Laura led the way to Mary's office, the department secretary. I followed her, meandering on all fours, stopping to munch on some plants that were in the hallway.

"Mary? This is Dr. Saleem Niazi, he's starting here with us this summer."

Mary stood up and smiled, "Welcome! It's so nice to meet you, so just dropped in to say hello?"

::grunt::

The chief filled in for me, "He just found a place close the hospital, do you have the address", she asked me?

"Yes, but no zipcode, hahahaha, no zipcode. Is it problem?"

"No, no, we'll collect all the updated information when you all come in for the orientation", Mary said genially.

Finally, after a series of grunts and broken sentences, I was able to release a single complete sentence to facilitate my exit from the area.

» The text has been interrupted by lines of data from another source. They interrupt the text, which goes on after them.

Lemma set_mode_changed mode w :
  (∀ n, os_malloc (w_os w) n = true) → rt_initialized (w_rt w) = true →
  returns (gth_scheduler_set_mode mode) w (λ st w', st = fst (mode_sched mode (rt_config (w_rt w)) (sched_of w)) ∧
    changed (snd (mode_sched mode (rt_config (w_rt w)) (sched_of w))) w w').
Proof.
  intros Hm Hini. pose proof (leave_mode_changed w) as [Ev Es]. pose proof (env_leave_mode w) as Eo.
  unfold gth_scheduler_set_mode, returns. rewrite Hini. cbn [negb]. set (w1 := leave_mode w) in *.
  assert (Hini1 : rt_initialized (w_rt w1) = true) by (by rewrite (vw_initialized _ _ Ev)).
  assert (Hm1 : ∀ n, os_malloc (w_os w1) n = true) by (by injection Eo as -> _).
  unfold mode_sched. rewrite <- Es, <- (vw_config _ _ Ev). unfold changed. rewrite <- Ev. clearbody w1.
  assert (Hn : negb (rt_initialized (w_rt (set_mode mode w1))) = false) by (cbn; by rewrite Hini1).
  destruct mode; cbn [sc_mode sc_fuzz]; try (split; [done|]; by split).
  - unfold bind, gth_trace_init. rewrite Hn.
    destruct (rt_trace _); [by repeat split|]. unfold malloc, next_tick, bind, ret, modify.
    change (os_malloc _ _) with (os_malloc (w_os w1) (w_tick w1)). rewrite Hm1. by repeat split.
  - unfold bind, gth_fuzz_init. rewrite Hn.
    assert (Esc : sc_fuzz (sched_of w1) = rt_fuzz (w_rt w1)) by done. rewrite Esc.
    change (rt_fuzz (w_rt (set_mode GTH_MODE_FUZZ w1))) with (rt_fuzz (w_rt w1)).
    destruct (rt_fuzz (w_rt w1)) eqn:Ef; [by repeat split; unfold sched_of; cbn; rewrite ?Ef|].
    unfold malloc, next_tick, bind, ret, modify.
    change (os_malloc _ _) with (os_malloc (w_os w1) (w_tick w1)). rewrite Hm1. by repeat split.
Qed.
(** Main hands over to a thread, in a join or in a yield. *)
Lemma refine_enter m c i ti t u k w mem mode m' :
  mach_ok P m → basic_next m → joining P m → views m c → m_run P m = Main → runs_task P m 0 u t →
  code t (m_world P m) = Done (Swap SchedCtx (ThreadCtx i) k, w) → rt_threads (w_rt (m_world P m)) !! i = Some ti →
  is_ready ti = true → entered P m i ti mem mode →
  m' = mk_machine P (upd_rt (save_ctx SchedCtx (CtxSaved Main (m_serial P m))) w) mem (Thr i)
      (<[Thr i := Some (mk_ctl P (th_tid ti) mode)]>
        (<[Main := Some (mk_ctl P 0 (Suspended P (m_serial P m) k u))]> (m_ctl P m))) (S (m_serial P m)) →
  implemented c m'.
Proof using HP.
  intros Hm HB Hj Hv Hrun Ht Ec Hti Hr Hent Em. pose proof (views_runs m c 0 u t Hv Ht) as Hru. pose proof (vi_sees _ _ Hv) as Hs.
  assert (Hready : state_of P c i = Some GTH_THREAD_READY).
  { rewrite (sees_state _ _ _ _ i Hs), Hti. cbn. f_equal. by apply is_ready_true. }
  assert (Hgo : objs w = objs (m_world P m) → tallied (m_world P m) (Swap SchedCtx (ThreadCtx i) k) w →
    rt_threads (w_rt w) = <[i := set_state GTH_THREAD_RUNNING ti]> (rt_threads (w_rt (m_world P m))) → cstep P c (enter P i k u c) →
    implemented c m').
  { intros Eo Et Ets Hst. exists (enter P i k u c). split; [done|]. by eapply (views_enter m c i ti k u w). }
  destruct (task_effect_ok P HP m 0 u t _ w Hm Hj Ht Ec) as [v a _ Hans _ _|Hn Hse Hsc _].
  { destruct v as [|k']; [done|]. rewrite Hrun in Hans. by destruct Hans as (c' & ? & _). }
  assert (Ets : rt_threads (w_rt w) = <[i := set_state GTH_THREAD_RUNNING ti]> (rt_threads (w_rt (m_world P m)))).
  { inversion Hsc; subst. by simplify_eq. }
  assert (Hjoin : ∀ tid, t = TCall (AJoin tid) ∨ (∃ j, t = TResume (KRunNext 0 (InJoin tid j))) → implemented c m').
  { intros tid Htj. destruct (code_join_frames t tid _ _ _ Htj Ec) as [Eo Et].
    destruct (join_facts m c t u tid _ w Hm Hj Hv Hrun Ht Htj Ec) as [(y & _ & _ & [=] & _)|(j & tj & Hjj & Htj' & w0 & E1 & E2 & Ho)].
    unfold join_outcome in Ho. destruct (gth_thread_is_terminal (th_state tj)) eqn:Hterm; [by destruct Ho|].
    destruct Ho as [[[=] _]|(i' & ti' & [= <- ->] & _)]. apply Hgo; [done..|].
    eapply cs_join_enter; [done|done| |exact Hterm|done]. by rewrite (sees_state _ _ _ _ j Hs), Htj'. }
  pose proof Hm as [Hw Hex _]. unfold executing in Hex. destruct Ht as (mode0 & Hctl & Hmode). rewrite Hrun in Hex, Hctl.
  destruct Hex as (mode1 & E1 & Hx). rewrite Hctl in E1. injection E1 as <-. destruct t as [f|k']; cbn in Hmode.
  - destruct Hmode as [-> Hnext]. assert (Hf : f = AYield ∨ ∃ tid, f = AJoin tid)
      by (apply (swapping_calls f (m_world P m) _ _ _ w Ec); [by eapply HB; [rewrite Hrun|]|intros cl; apply Hn]).
    destruct Hf as [->|[tid ->]]; [|apply (Hjoin tid); by left]. cbn in Ec. pose proof (yield_tally _ _ _ Ec) as Et.
    unfold gth_thread_yield in Ec. destruct (rt_initialized (w_rt (m_world P m))) eqn:Hini; [|done].
    rewrite (co_current _ _ Hx) in Ec. cbn [negb Z.eqb] in Ec. unfold bind in Ec.
    destruct (gth_scheduler_run_next InYield (m_world P m)) as [[[st|sw] w1]| |] eqn:En; [done| |done..].
    injection Ec as -> ->. pose proof (run_next_slots (m_world P m) Hw Hx Hini None InYield _ w En) as [_ [i' [= <- ->]]].
    apply Hgo; [apply Hse|done|done|]. apply cs_yield_enter; try done; [by rewrite (vi_run _ _ Hv)|by rewrite <- (se_live _ _ _ _ Hs)].
  - subst mode0. destruct Hx as [Hk _]. destruct k' as [| | | |prev [|tid j]]; try done. destruct Hk as [-> _]. apply (Hjoin tid). right. by exists j.
Qed.

(** ** One step *)

Lemma refine_yield_return m c tid u x w :
  mach_ok P m → views m c → runs_task P m tid u (TCall AYield) → gth_thread_yield (m_world P m) = Done (Return x, w) →
  implemented c (returned m tid u x w).
Proof using Type.
  intros Hm Hv Ht E. pose proof (views_runs m c tid u _ Hv Ht) as Hr. pose proof (vi_sees _ _ Hv) as Hs. pose proof Hm as [Hw Hex _].
  pose proof (yield_tally _ _ _ E) as Hb. pose proof (frames_yield (R := settles) (m_world P m)) as Hf. rewrite E in Hf.
  unfold executing in Hex. destruct Ht as (mode & Hctl & -> & Hn). unfold gth_thread_yield in E.
  destruct (rt_initialized (w_rt (m_world P m))) eqn:Hini; cbn [negb] in E; rewrite (se_live _ _ _ _ Hs) in Hini.
  2:{ injection E as <- <-. apply (implemented_told m c tid u _ _ Hv Hr). split; [|by left]. rewrite (vi_run _ _ Hv).
      destruct (m_run P m) as [|i]; [done|]. destruct Hex as [[(ti & Hti & He & _) _] _].
      rewrite <- (se_live _ _ _ _ Hs) in Hini. by rewrite (tb_uninit _ _ _ _ _ _ (wo_table _ Hw) Hini i ti Hti) in He. }
  destruct (m_run P m) as [|i] eqn:Hrun.
  - destruct Hex as (mode & E' & Hx). rewrite Hctl in E'. injection E' as -> <-. rewrite (co_current _ _ Hx) in E. cbn [Z.eqb] in E.
    unfold bind in E. destruct (gth_scheduler_run_next InYield (m_world P m)) as [[[st|sw] w1]| |] eqn:En; [..|done|done].
    + injection E as <- <-. pose proof (run_next_outcome InYield (m_world P m) Hw Hx) as Ho.
      rewrite (se_live _ _ _ _ Hs) in Ho. specialize (Ho Hini). unfold safe in Ho. rewrite En in Ho. destruct Ho as (-> & Ets & Hnr).
      exists (give P u (status GTH_ENOTFOUND) c). split.
      * eapply cs_told; [exact Hr|]. split; [by rewrite (vi_run _ _ Hv)|]. right. split_and!; [done| |done].
        apply (sees_none_ready _ _ _ _ Hs), Hnr. by rewrite (se_mode _ _ _ _ Hs).
      * eapply views_told; [done|apply Hf|done| |done]. destruct Hb as [E1 E2]. by split.
    + injection E as -> <-. exfalso. rewrite <- (se_live _ _ _ _ Hs) in Hini.
      by destruct (run_next_slots (m_world P m) Hw Hx Hini None InYield _ w1 En) as [_ [i [=]]].
  - destruct Hex as [Hc _]. destruct (find_current _ Hw i Hc) as (Hfind & Hnz & _). apply Z.eqb_neq in Hnz. by rewrite Hnz, Hfind in E.
Qed.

"Well, it was nice to meet you both and finally put a faces to the names." I mustered a smile, acknowledged their mercifully pleasant responses, and left.

* * * *

The sweat that had burst out all over my body had cooled in the early evening breeze. I waited for my wife to come and pick me up from in front of the hospital. I don't think I had ever been so nervous in my life. Why? Perhaps it was that residency and all its new and terrifying responsibilities were embodied in that place and in those people. Perhaps it was the idea that the people I met would be my superiors, evaluating my behavior and progress throughout my training. I've never been one to be so nervous about such things though. When I related the story to my wife she comforted me by reminding me that I am always a harsh critic of myself and things probably went just fine and that it was natural to feel the way I did given the new, "first-time", situation.

I hope she's right. Otherwise on my first day of residency, I may very well walk into the first patient's room and say, "Me Intern, you patient."